September 27, 2020. Early Sunday morning. A day that, according to Armenian strategists’ plans, was supposed to mark the start of “a new war for new territories.” A day when, in response to an Armenian attack, Azerbaijan exercised its right to self-defence and launched a counteroffensive that lasted 44 days and ended in a brilliant victory.
“Earlier this morning the armed forces of Armenia, using various types of weapons, including heavy artillery, shelled our settlements and military positions from several directions. As a result of the enemy shelling there are casualties and wounded among civilians and servicemen. May Allah rest the souls of our shahids! Their blood will not remain on the ground. The Azerbaijani army is currently returning fire and striking the enemy’s military positions, and as a result of these strikes a large part of the enemy’s military equipment has been destroyed,” — this is an excerpt from the address by President Ilham Aliyev delivered that day. The first day of the 44-day Patriotic War.
Scouts and military experts around the world are taught to look for signs of preparations for aggression. On the eve of the 44-day war, these signs from Armenia were noticeable not only to military experts and intelligence officers with access to classified information. As early as 2019, Armenia’s then-defence minister, David Tonoyan, promised “a new war for new territories.” Transport planes carrying weapons flew from Russia to Armenia. The ruling team in Yerevan invited obvious “hawks,” enthusiasts who spoke publicly about missile strikes on Baku, Ganja, Mingachevir… A “local militia” was announced in Armenia. The same dangerous trend was reflected in drunken dances on Jydyr-duzu and statements like “Karabakh is Armenia, period!” By autumn 2020, negotiations had effectively been sabotaged by Armenia. None of this could have escaped notice in Baku. Preparations were underway there too. Where intelligence earns its keep.

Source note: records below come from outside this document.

Lemma adds_attempt c options :
  quiet_options (config c) → quiet_options options → adds total 1 (attempt_request c options).
Proof.
  intros Hc Ho v v' out. unfold Client.attempt_request. unfold bind at 1.
  destruct (in_world (beforeRequest btoa (config c) options) v) as [v1 [b|e]] eqn:E.
  - assert (quiet_options (opts b)) as Hb.
    { unfold in_world in E. destruct (beforeRequest _ _ _ _) as [w1 o1] eqn:E1. simplify_eq.
      by eapply (before_quiet (config c) options). }
    apply (adds_in_world 0) in E; [|by apply adds_before]. simpl in E. intros H.
    assert (total v = total v1) as -> by lia. clear E v. revert v1 v' out H.
    change (adds total 1 ?m) with (∀ v v' o, m v = (v', o) →
      match o with Return _ => total v' = total v + 1 | Throw _ => total v ≤ total v' ≤ total v + 1 end).
    match goal with |- ∀ v v' o, ?m v = _ → _ => change (adds total 1 m) end.
    apply (adds_bind total 0 1); [apply adds_lift|]. intros q.
    apply (adds_bind total 0 1); [intros ? ? ? [= <- <-]; unfold total; simpl; lia|]. intros _.
    apply (adds_bind total 0 1); [apply adds_request_fns|]. intros q'.
    apply (adds_bind total 1 0); [apply adds_in_world; destruct Hb as [-> _]; apply Hfetch|]. intros s.
    apply adds_bind0; [intros ? ? ? [= <- <-]; unfold total; simpl; lia|]. intros _.
    apply adds_bind0; [apply adds_response_fns|]. intros s'. case_match.
    + apply adds_bind0; [by apply adds_in_world, adds_ok_data|]. intros d. apply adds_ret.
    + apply adds_bind0; [apply adds_lift|]. intros e. apply adds_throw.
  - apply (adds_in_world 0) in E; [|by apply adds_before]. intros [= <- <-]. lia.
Qed.

(** One call is at most one fetch, and a call that answers with data made exactly one: the
    client itself neither retries nor drops a request. *)
Theorem request_fetches_once c options w w' out :
  quiet_options (config c) → quiet_options options →
  request c options w = (w', out) →
  fetches w ≤ fetches w' ≤ fetches w + 1
  ∧ ∀ r, out = Return r → is_data r → fetches w' = fetches w + 1.
Proof.
  intros Hc Ho. unfold Client.request, catch.
  destruct (attempt_request c options (mkVars w None None)) as [v [r|e]] eqn:E;
    apply adds_attempt in E; [|done|done| |done|done]; unfold total in E; simpl in E.
  - intros [= <- <-]. split; [lia|done].
  - destruct (handle_error error_fn c options e v) as [v' o'] eqn:F. intros [= <- <-].
    assert (adds total 0 (handle_error error_fn c options e)) as Hh.
    { unfold handle_error. apply adds_bind0; [apply adds_error_fns|]. intros e'.
      case_match; [apply adds_throw|]. intros ? ? ? [= <- <-]. lia. }
    assert (∀ r, o' = Return r → ¬ is_data r) as Hnd.
    { intros r ->. unfold handle_error in F. apply bind_Return in F as (? & ? & _ & F).
      case_match; [done|]. injection F as _ <-. case_match; auto. }
    apply Hh in F. unfold total in F. split.
    + destruct o'; lia.
    + intros r Hr Hd. by apply Hnd in Hr.
Qed.
End one_fetch.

But here’s the point. Armenian commanders promised “a new war for new territories.” Yet they prepared for the old war — a replay of the fighting of the early 1990s. The territorial grabs of that era intoxicated them more than any drug. So much so that they drew no lessons even from the recapture of Laletape. Armenian headquarters did not expect to encounter on the front line a new Azerbaijani army — well-armed, well-trained and highly motivated.
Not only in Yerevan, but also in the capitals of Armenia’s patrons, such an army was not expected from us. They did not expect that Azerbaijan’s defence budget, at times exceeding the entire state budget of Armenia, would be spent not on generals’ dachas but on genuinely increasing combat readiness — on new weapons, exercises, and, finally, on improving service conditions for people in uniform. They did not expect that the new weapons were not for show, and that statements asserting Azerbaijan’s right to a military solution were not merely for “domestic consumption.” They did not expect that exercises would rehearse real combat scenarios. And, above all, they did not expect such determination and political will.
Then, in the last days of September 2020, even many experts who had drawn lessons from the April 2016 clashes believed: it will again be limited to a few days. In the worst case — a pinpoint operation and the capture of a couple of heights, as happened four years earlier. And then — new negotiations, visits by mediators from the Minsk Group, another round of settlement plans full of various dividends for the aggressors and separatists… Today the details of those plans are already leaking into the press, and the audience is, frankly, weary of what was proposed back then — after it had become clear that the conflict had a military resolution.
But those forecasts also collapsed. Under the leadership of its president, who would later prove to be a victorious commander-in-chief, Azerbaijan exercised its right to self-defence and launched a counteroffensive. Patience snapped. Yes, negotiations are better than war — but only when they actually work.
Azerbaijan did not intend to endure forever the occupation of its territories. Because international law and recognized borders had not been nullified. And because by that time there was a different Azerbaijan on the world map — scarcely resembling the country of the 1990s.
On that same September 27, closing his address, President Ilham Aliyev emphasized: “We are on the path of justice. Our cause is just. We will prevail! Karabakh is ours, Karabakh is Azerbaijan!”
What followed would shock the global expert community: how? How did they do it? There would be the incoherent babble of Armenian propaganda, which in the early days of the war promised that if not today, then tomorrow Armenian forces would take Ganja, the day after that “Gardman” would be under their control, and within a week Armenian generals would be sipping tea in Baku — yet later it had to concede the military defeat of its own country. There would be bewilderment among the “talking heads” on TV in many countries.
But then, in the early days of the war, queues formed outside military enlistment offices in Baku. The country became a united fist. We prepared to fight. We prepared to win. We knew we had no right to error, to hesitation, to emotion. We had to reclaim our lands. And we did it. Because Karabakh is Azerbaijan!